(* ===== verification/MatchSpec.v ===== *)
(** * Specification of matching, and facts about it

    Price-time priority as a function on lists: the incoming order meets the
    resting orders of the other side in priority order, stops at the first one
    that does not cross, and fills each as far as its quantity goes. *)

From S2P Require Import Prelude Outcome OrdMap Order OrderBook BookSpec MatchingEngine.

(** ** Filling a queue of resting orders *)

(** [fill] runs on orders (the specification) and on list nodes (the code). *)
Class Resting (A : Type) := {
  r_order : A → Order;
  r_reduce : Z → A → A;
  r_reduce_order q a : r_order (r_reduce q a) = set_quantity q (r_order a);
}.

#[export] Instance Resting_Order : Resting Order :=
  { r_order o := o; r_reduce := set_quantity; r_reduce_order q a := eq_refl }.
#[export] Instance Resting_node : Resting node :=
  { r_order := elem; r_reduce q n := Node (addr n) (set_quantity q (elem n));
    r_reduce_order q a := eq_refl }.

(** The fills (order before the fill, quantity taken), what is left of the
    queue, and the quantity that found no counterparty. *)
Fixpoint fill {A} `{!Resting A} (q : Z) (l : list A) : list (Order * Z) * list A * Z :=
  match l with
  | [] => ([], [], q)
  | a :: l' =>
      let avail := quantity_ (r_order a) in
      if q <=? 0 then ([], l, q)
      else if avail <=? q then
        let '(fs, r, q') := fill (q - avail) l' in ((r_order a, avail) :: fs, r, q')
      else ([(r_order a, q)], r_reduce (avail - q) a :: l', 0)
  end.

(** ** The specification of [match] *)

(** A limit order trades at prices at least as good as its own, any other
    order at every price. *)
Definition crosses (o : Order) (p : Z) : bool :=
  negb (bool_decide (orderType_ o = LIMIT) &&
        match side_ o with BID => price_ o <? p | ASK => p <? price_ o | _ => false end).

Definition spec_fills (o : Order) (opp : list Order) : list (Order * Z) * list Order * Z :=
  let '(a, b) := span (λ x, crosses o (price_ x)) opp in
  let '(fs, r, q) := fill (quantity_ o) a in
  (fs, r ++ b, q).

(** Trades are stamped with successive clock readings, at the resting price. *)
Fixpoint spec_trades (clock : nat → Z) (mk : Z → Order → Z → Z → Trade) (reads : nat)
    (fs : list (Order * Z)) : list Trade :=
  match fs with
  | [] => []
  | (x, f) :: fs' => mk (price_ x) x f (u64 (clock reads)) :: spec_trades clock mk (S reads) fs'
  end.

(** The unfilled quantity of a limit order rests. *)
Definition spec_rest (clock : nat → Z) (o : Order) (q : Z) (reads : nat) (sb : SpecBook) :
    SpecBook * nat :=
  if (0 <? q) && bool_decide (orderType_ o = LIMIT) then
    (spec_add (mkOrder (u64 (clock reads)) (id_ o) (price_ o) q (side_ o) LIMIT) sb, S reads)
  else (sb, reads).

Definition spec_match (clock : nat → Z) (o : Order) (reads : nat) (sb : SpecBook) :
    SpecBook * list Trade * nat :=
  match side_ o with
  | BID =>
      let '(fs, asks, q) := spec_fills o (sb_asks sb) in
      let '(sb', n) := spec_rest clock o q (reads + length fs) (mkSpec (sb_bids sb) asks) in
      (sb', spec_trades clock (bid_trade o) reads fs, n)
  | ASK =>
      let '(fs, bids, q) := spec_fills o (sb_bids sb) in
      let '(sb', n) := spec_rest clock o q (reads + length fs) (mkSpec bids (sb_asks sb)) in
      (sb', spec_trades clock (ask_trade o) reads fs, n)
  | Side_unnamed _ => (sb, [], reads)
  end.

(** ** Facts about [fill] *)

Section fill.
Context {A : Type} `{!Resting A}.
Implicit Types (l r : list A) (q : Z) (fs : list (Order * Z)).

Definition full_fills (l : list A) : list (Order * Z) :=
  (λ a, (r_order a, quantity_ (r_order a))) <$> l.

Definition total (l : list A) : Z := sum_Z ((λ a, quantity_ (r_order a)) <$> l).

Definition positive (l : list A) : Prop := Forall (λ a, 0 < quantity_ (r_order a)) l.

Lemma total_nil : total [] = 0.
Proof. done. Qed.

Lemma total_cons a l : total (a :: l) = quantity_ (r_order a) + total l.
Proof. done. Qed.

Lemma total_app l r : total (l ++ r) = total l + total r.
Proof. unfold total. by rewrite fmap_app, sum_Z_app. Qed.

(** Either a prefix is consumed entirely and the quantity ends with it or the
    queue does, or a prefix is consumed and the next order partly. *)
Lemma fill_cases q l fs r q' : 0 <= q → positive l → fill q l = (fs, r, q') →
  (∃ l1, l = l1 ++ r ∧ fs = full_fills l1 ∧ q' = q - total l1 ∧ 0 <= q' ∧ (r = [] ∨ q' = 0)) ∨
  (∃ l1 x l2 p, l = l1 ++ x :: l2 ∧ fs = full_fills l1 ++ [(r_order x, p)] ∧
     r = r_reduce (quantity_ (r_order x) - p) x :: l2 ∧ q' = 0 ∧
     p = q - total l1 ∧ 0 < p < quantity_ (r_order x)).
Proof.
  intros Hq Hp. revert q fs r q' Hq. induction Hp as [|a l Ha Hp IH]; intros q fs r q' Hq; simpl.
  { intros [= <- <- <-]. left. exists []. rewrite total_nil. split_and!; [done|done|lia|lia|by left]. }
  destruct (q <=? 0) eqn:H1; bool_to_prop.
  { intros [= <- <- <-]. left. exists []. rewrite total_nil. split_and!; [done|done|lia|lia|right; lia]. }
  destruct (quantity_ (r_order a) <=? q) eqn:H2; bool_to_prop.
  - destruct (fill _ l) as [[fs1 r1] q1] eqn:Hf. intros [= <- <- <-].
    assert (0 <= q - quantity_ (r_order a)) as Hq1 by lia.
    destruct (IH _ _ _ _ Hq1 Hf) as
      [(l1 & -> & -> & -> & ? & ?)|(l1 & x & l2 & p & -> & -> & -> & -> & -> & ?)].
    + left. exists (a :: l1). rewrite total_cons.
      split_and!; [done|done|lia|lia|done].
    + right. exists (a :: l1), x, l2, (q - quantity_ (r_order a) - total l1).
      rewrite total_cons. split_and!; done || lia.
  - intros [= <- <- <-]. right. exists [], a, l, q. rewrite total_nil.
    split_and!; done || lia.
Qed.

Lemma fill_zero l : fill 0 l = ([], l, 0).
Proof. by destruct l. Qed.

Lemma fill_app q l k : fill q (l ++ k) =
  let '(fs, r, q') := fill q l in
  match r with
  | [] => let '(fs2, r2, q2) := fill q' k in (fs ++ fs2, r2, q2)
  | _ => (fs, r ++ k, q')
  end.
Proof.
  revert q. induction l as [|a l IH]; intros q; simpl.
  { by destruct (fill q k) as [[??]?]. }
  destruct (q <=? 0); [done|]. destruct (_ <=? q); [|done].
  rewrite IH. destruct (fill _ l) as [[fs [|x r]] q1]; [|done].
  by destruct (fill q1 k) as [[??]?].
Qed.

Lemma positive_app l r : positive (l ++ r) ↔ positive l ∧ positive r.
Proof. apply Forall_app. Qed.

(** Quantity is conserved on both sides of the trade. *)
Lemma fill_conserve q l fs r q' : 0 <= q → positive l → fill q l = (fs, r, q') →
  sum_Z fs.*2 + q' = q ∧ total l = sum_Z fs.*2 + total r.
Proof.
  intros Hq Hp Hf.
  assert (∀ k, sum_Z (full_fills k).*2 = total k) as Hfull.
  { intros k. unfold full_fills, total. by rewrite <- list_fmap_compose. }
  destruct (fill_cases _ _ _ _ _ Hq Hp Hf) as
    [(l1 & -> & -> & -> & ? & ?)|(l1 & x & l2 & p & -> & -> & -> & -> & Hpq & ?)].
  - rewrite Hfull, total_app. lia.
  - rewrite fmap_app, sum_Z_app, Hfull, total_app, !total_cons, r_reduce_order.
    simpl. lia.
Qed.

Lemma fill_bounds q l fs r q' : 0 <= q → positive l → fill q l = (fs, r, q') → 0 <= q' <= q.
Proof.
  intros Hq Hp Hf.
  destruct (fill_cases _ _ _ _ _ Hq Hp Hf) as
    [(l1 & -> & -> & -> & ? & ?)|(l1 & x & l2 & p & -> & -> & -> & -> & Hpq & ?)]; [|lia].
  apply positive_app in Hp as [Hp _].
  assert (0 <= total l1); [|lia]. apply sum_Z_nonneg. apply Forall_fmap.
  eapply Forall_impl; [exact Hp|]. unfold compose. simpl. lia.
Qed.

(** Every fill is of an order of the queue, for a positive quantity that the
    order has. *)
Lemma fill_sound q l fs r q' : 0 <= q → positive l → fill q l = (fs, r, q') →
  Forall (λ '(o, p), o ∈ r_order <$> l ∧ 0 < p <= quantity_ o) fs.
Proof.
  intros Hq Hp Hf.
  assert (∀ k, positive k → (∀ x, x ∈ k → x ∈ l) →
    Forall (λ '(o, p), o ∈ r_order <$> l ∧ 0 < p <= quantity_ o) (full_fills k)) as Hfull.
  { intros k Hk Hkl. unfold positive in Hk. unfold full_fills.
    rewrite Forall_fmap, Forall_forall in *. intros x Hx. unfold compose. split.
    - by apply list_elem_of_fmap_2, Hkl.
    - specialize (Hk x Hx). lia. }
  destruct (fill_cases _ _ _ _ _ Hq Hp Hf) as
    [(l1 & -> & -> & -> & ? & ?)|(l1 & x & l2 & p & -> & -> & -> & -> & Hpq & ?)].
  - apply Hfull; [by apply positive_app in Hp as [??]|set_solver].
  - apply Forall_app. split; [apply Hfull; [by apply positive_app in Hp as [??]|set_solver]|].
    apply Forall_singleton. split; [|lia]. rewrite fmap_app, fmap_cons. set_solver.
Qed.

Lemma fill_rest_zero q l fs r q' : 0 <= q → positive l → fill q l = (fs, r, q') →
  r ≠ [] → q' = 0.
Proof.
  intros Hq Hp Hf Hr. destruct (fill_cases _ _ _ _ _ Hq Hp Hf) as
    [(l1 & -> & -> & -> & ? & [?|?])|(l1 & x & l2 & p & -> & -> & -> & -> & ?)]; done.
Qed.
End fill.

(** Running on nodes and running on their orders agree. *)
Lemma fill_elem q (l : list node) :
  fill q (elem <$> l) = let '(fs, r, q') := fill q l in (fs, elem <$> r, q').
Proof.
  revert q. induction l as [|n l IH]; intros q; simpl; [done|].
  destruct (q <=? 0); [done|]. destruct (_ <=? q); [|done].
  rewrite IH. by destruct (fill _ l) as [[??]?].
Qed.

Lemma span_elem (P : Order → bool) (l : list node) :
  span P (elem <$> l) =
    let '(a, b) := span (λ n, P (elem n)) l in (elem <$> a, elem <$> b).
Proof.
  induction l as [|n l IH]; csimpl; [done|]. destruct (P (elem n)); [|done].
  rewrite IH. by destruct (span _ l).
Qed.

---

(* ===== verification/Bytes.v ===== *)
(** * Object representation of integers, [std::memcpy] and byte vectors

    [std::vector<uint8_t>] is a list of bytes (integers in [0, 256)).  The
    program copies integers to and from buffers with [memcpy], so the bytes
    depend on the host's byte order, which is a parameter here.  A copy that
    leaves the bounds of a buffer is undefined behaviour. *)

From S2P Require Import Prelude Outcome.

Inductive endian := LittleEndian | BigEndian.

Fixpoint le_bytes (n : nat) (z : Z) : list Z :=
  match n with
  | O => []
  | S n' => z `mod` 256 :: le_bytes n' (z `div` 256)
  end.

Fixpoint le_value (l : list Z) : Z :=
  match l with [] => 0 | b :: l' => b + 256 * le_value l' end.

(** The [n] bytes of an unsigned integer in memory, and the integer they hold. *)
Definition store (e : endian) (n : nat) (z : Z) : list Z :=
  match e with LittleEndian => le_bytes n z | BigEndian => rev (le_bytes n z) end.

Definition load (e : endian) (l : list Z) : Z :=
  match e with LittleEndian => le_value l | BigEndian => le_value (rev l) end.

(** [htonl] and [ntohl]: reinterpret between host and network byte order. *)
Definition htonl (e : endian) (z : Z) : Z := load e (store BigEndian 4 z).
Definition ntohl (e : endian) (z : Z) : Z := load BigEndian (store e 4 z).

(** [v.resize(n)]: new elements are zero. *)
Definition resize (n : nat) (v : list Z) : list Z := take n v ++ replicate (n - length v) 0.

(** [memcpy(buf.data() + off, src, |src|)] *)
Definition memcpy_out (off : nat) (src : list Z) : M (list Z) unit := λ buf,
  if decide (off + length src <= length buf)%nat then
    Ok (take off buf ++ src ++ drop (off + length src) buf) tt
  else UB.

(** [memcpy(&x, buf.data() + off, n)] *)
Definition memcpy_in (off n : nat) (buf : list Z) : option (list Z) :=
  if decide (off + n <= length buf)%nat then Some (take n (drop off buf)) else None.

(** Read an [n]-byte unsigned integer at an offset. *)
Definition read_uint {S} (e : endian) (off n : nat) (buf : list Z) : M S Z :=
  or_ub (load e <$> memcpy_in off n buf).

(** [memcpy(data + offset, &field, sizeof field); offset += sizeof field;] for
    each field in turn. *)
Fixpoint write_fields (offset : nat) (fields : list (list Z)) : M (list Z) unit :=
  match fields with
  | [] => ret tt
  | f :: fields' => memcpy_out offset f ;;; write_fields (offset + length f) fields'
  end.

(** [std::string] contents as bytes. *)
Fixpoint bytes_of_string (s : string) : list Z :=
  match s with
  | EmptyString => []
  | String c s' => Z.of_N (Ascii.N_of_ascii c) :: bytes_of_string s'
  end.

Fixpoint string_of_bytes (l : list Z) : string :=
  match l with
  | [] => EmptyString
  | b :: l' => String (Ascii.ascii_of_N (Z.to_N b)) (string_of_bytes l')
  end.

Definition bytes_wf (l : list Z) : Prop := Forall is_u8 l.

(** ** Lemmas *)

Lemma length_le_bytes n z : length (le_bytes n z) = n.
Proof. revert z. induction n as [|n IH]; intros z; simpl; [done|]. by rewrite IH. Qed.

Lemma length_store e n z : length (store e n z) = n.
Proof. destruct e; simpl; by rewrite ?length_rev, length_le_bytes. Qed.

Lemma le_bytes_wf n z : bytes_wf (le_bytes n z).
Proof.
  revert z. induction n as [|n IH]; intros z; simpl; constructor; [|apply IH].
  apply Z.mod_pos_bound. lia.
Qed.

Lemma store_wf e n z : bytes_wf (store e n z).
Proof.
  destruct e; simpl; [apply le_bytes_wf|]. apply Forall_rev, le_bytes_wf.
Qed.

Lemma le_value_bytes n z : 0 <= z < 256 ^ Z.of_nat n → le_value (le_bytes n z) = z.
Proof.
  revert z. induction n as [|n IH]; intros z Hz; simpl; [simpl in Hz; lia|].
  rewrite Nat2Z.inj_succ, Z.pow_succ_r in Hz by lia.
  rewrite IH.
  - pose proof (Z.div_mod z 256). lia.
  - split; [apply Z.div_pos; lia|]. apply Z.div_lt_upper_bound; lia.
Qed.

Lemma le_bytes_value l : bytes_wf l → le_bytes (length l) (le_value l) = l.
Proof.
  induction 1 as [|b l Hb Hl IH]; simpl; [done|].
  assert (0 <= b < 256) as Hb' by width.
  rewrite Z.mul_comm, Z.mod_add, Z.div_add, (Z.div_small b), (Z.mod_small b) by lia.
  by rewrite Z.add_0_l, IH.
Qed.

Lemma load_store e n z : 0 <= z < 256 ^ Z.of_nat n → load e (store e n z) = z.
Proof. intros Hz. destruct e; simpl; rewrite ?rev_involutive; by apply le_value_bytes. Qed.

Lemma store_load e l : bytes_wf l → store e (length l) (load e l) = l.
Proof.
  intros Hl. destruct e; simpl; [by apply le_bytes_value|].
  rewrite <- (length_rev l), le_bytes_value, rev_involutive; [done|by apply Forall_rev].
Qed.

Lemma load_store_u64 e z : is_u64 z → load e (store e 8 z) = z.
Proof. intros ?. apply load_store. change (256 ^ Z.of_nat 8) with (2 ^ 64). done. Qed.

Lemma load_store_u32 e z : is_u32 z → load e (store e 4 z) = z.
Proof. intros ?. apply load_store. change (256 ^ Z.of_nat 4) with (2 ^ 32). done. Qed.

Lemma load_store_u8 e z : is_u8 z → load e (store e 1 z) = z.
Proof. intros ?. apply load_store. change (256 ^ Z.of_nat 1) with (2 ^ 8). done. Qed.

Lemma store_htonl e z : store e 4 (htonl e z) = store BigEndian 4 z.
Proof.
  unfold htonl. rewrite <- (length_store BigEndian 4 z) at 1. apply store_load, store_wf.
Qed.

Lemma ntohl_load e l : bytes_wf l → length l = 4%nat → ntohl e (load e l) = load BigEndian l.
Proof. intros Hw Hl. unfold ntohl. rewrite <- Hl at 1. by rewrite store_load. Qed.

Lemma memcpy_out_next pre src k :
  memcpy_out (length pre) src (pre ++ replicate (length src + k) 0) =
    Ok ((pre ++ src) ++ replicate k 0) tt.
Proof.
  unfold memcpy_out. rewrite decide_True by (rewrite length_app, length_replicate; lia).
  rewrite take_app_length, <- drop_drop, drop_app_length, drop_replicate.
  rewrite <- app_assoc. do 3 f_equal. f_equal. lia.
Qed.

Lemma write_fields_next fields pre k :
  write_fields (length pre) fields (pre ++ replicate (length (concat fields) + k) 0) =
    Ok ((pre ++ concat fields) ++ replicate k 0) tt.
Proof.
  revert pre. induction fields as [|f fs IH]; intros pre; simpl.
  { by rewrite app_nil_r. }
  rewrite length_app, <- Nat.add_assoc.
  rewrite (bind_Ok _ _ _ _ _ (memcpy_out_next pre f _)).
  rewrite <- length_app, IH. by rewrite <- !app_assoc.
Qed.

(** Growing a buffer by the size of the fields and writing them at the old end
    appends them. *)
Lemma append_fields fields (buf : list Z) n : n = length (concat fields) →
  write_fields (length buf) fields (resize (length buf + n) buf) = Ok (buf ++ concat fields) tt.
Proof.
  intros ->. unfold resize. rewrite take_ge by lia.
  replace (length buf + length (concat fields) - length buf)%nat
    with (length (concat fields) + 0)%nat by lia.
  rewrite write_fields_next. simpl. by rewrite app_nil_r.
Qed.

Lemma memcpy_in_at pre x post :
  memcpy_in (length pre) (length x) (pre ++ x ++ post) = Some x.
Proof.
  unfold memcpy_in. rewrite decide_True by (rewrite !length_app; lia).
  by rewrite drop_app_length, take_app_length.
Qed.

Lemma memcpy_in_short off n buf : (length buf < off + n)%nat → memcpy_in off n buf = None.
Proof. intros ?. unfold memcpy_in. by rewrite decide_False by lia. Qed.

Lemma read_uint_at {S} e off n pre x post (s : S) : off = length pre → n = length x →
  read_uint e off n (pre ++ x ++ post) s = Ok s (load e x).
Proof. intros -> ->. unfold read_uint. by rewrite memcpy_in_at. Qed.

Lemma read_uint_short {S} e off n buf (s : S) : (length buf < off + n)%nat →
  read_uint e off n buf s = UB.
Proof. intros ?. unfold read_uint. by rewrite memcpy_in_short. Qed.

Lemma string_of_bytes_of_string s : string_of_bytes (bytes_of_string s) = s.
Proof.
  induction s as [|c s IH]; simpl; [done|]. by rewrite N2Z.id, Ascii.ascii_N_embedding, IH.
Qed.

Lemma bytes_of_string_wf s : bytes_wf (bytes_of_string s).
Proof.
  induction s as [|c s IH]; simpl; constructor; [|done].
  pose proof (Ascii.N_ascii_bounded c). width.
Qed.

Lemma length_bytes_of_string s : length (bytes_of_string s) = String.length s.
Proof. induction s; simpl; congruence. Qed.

** EXERCISE BRIEF **
Whichever lines of the records above hold the word "SpecBook" should all be copied out.

** SOLUTION TO THIS EXERCISE **
Definition spec_rest (clock : nat → Z) (o : Order) (q : Z) (reads : nat) (sb : SpecBook) :
    SpecBook * nat :=
Definition spec_match (clock : nat → Z) (o : Order) (reads : nat) (sb : SpecBook) :
    SpecBook * list Trade * nat :=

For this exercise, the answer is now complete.